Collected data
=== Section Start ===

(** A well-formed string: every code unit is below 65536 and every
    surrogate is half of a pair, the high one first. *)
Fixpoint well_formed (s : jsstring) : bool :=
  match s with
  | [] => true
  | c :: rest =>
      if is_high_surrogate c then
        match rest with
        | d :: rest' => is_low_surrogate d && well_formed rest'
        | [] => false
        end
      else negb (is_low_surrogate c) && (c <? 0x10000) && well_formed rest
  end.

(** The UTF-16 code units of one code point. *)
Definition utf16_units (cp : N) : jsstring :=
  if cp <? 0x10000 then [cp]
  else [0xD800 + (cp - 0x10000) / 0x400; 0xDC00 + (cp - 0x10000) mod 0x400].

Definition is_continuation (b : N) : bool := (0x80 <=? b) && (b <=? 0xBF).

(** The range allowed for the byte after lead byte [b] (three- and
    four-byte forms): overlong forms, surrogates and values above U+10FFFF
    are excluded here. *)
Definition second_ok (b b2 : N) : bool :=
  if b =? 0xE0 then (0xA0 <=? b2) && (b2 <=? 0xBF)
  else if b =? 0xED then (0x80 <=? b2) && (b2 <=? 0x9F)
  else if b =? 0xF0 then (0x90 <=? b2) && (b2 <=? 0xBF)
  else if b =? 0xF4 then (0x80 <=? b2) && (b2 <=? 0x8F)
  else is_continuation b2.

(** [buf.toString('utf8')] as a list of code points: an ill-formed
    sequence gives U+FFFD and decoding resumes at the offending byte. *)
Fixpoint utf8_decode_points (bs : list N) : list N :=
  match bs with
  | [] => []
  | b :: r1 =>
      if b <? 0x80 then b :: utf8_decode_points r1
      else if (0xC2 <=? b) && (b <=? 0xDF) then
        match r1 with
        | b2 :: r2 =>
            if is_continuation b2
            then ((b - 0xC0) * 64 + (b2 - 0x80)) :: utf8_decode_points r2
            else 0xFFFD :: utf8_decode_points r1
        | [] => [0xFFFD]
        end
      else if (0xE0 <=? b) && (b <=? 0xEF) then
        match r1 with
        | b2 :: r2 =>
            if second_ok b b2 then
              match r2 with
              | b3 :: r3 =>
                  if is_continuation b3
                  then ((b - 0xE0) * 4096 + (b2 - 0x80) * 64 + (b3 - 0x80))
                         :: utf8_decode_points r3
                  else 0xFFFD :: utf8_decode_points r2
              | [] => [0xFFFD]
              end
            else 0xFFFD :: utf8_decode_points r1
        | [] => [0xFFFD]
        end
      else if (0xF0 <=? b) && (b <=? 0xF4) then
        match r1 with
        | b2 :: r2 =>
            if second_ok b b2 then
              match r2 with
              | b3 :: r3 =>
                  if is_continuation b3 then
                    match r3 with
                    | b4 :: r4 =>
                        if is_continuation b4
                        then ((b - 0xF0) * 262144 + (b2 - 0x80) * 4096
                              + (b3 - 0x80) * 64 + (b4 - 0x80))
                               :: utf8_decode_points r4
                        else 0xFFFD :: utf8_decode_points r3
                    | [] => [0xFFFD]
                    end
                  else 0xFFFD :: utf8_decode_points r2
              | [] => [0xFFFD]
              end
            else 0xFFFD :: utf8_decode_points r1
        | [] => [0xFFFD]
        end
      else 0xFFFD :: utf8_decode_points r1
  end.

Definition utf8_decode (bs : list N) : jsstring :=
  flat_map utf16_units (utf8_decode_points bs).

(** The base64url alphabet. *)
Definition alphabet : jsstring :=
  js "ABCDEFGHIJKLMNOPQRSTUVWXYZabcdefghijklmnopqrstuvwxyz0123456789-_".

Definition b64_char (i : N) : N := nth (N.to_nat i) alphabet 0.

(** [buf.toString('base64url')]: three bytes give four characters and no
    padding is written. *)
Fixpoint base64url_encode (bs : list N) : jsstring :=
  match bs with
  | a :: b :: c :: r =>
      b64_char (a / 4) :: b64_char ((a mod 4) * 16 + b / 16)
        :: b64_char ((b mod 16) * 4 + c / 64) :: b64_char (c mod 64)
        :: base64url_encode r
  | [a; b] =>
      [b64_char (a / 4); b64_char ((a mod 4) * 16 + b / 16);
       b64_char ((b mod 16) * 4)]
  | [a] => [b64_char (a / 4); b64_char ((a mod 4) * 16)]
  | [] => []
  end.

(** The value of one character; both the base64 and the base64url forms of
    62 and 63 are read. *)
Definition unbase64 (c : N) : option N :=
  if (65 <=? c) && (c <=? 90) then Some (c - 65)
  else if (97 <=? c) && (c <=? 122) then Some (c - 97 + 26)
  else if (48 <=? c) && (c <=? 57) then Some (c - 48 + 52)
  else if (c =? 45) || (c =? 43) then Some 62
  else if (c =? 95) || (c =? 47) then Some 63
  else None.

(** The six-bit values of a slug: characters outside the alphabets are
    passed over and ['='] ends the data. *)
Fixpoint sextets (s : jsstring) : list N :=
  match s with
  | [] => []
  | c :: r =>
      if c =? 61 then []
      else match unbase64 c with
           | Some v => v :: sextets r
           | None => sextets r
           end
  end.

Fixpoint bytes_of_sextets (l : list N) : list N :=
  match l with
  | a :: b :: c :: d :: r =>
      (a * 4 + b / 16) :: ((b mod 16) * 16 + c / 4) :: ((c mod 4) * 64 + d)
        :: bytes_of_sextets r
  | [a; b; c] => [a * 4 + b / 16; (b mod 16) * 16 + c / 4]
  | [a; b] => [a * 4 + b / 16]
  | _ => []
  end.

(** [Buffer.from(s, 'base64url')] *)
Definition base64url_decode (s : jsstring) : list N :=
  bytes_of_sextets (sextets s).

End Buffer.

(* ===================================================================== *)
(** ** storage/repositoryStorage.ts *)
(* ===================================================================== *)

(** [encodeRepositorySlug]: [Buffer.from(url, 'utf8').toString('base64url')].
    Neither call throws on a string, so the [catch] arm is dead. *)
Definition encodeRepositorySlug (url : jsstring) : jsstring :=
  Buffer.base64url_encode (Buffer.utf8_encode url).

(** [decodeRepositorySlug]: [Buffer.from(slug, 'base64url').toString('utf8')]. *)
Definition decodeRepositorySlug (slug : jsstring) : jsstring :=
  Buffer.utf8_decode (Buffer.base64url_decode slug).

(* ===================================================================== *)
(** ** Exceptions and state *)
(* ===================================================================== *)

(** What a [throw] carries: an [Error] with its message, a system error
    with its [code] (also an [Error] instance, with a message of its own),
    or a value that is not an [Error]. *)
Inductive errcode := EPERM | EEXIST | ENOENT | ELOOP.

Inductive exn :=
  | JsError (message : jsstring)
  | FsError (code : errcode) (path : jsstring)
  | NotAnError.

#[global] Instance errcode_eq_dec : EqDecision errcode.
Proof. solve_decision. Defined.

Definition errcode_name (c : errcode) : jsstring :=
  match c with
  | EPERM => js "EPERM"
  | EEXIST => js "EEXIST"
  | ENOENT => js "ENOENT"
  | ELOOP => js "ELOOP"
  end.

(** [error instanceof Error ? error.message : 'Unknown error'] *)
Definition errorMessage (e : exn) : jsstring :=
  match e with
  | JsError m => m
  | FsError c p => errcode_name c ++ js ": " ++ p
  | NotAnError => js "Unknown error"
  end.

(** [`${error}`] *)
Definition errorText (e : exn) : jsstring :=
  match e with
  | NotAnError => js "undefined"
  | _ => js "Error: " ++ errorMessage e
  end.

Inductive result (A : Type) :=
  | Ok (a : A)
  | Throw (e : exn).
Arguments Ok {A} a.
Arguments Throw {A} e.

#[global] Instance exn_eq_dec : EqDecision exn.
Proof. solve_decision. Defined.

#[global] Instance result_eq_dec {A} `{EqDecision A} : EqDecision (result A).
Proof. solve_decision. Defined.

(** A computation over a state [S] that returns or throws. *)
Definition M (S A : Type) : Type := S -> result A * S.

Definition ret {S A} (a : A) : M S A := fun s => (Ok a, s).
Definition throw {S A} (e : exn) : M S A := fun s => (Throw e, s).
Definition bind {S A B} (m : M S A) (k : A -> M S B) : M S B :=
  fun s =>
    match m s with
    | (Ok a, s') => k a s'
    | (Throw e, s') => (Throw e, s')
    end.
(** [try { m } catch (e) { h e }] *)
Definition try_catch {S A} (m : M S A) (h : exn -> M S A) : M S A :=
  fun s =>
    match m s with
    | (Ok a, s') => (Ok a, s')
    | (Throw e, s') => h e s'
    end.
Definition get {S} : M S S := fun s => (Ok s, s).
Definition modify {S} (f : S -> S) : M S unit := fun s => (Ok tt, f s).
Definition when {S} (b : bool) (m : M S unit) : M S unit :=
  if b then m else ret tt.

Notation "'let!' x ':=' m 'in' k" :=
  (bind m (fun x => k))
  (at level 10, x pattern, m at level 100, k at level 200).

(* ===================================================================== *)
(** ** The file system *)
(* ===================================================================== *)

(** A path holds a regular file with its text or a symbolic link with its
    target.  Directories are implicit: a directory exists as soon as it is
    asked for, so [ensureDirectoryExists] changes nothing here.  Paths are
    told apart as they are written, letter case included. *)
Inductive node :=
  | File (content : jsstring)
  | Symlink (target : jsstring).

#[global] Instance node_eq_dec : EqDecision node.
Proof. solve_decision. Defined.

Abbreviation filesystem := (gmap (list N) node).

Inductive platform := Win32 | Darwin | Linux | OtherPlatform.

#[global] Instance platform_eq_dec : EqDecision platform.
Proof. solve_decision. Defined.

Record RepoConfig := { url : jsstring; branch : jsstring }.

(** What the engine reads and never writes: [process.platform], whether the
    operating system lets this process create symbolic links, and the
    settings of [ConfigManager]. *)
Record Env := {
  process_platform : platform;
  symlink_permitted : bool;
  globalStoragePath : jsstring;
  promptsDirectory : jsstring;
  repositoryConfigs : list RepoConfig;
  syncChatmode : bool;
  syncInstructions : bool;
  syncPrompt : bool;
  hasContext : bool
}.

Module FS.

(** How many links [stat] follows before it gives up. *)
Definition max_links : nat := 40.

(** [fs.lstat]: the node at the path itself. *)
Definition lstat (fs : filesystem) (p : jsstring) : option node := fs !! p.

=== Section End ===

TASK DETAILS:
Collect the lines of the data that carry the word "characters".

OUTPUT:
(** [buf.toString('base64url')]: three bytes give four characters and no
(** The six-bit values of a slug: characters outside the alphabets are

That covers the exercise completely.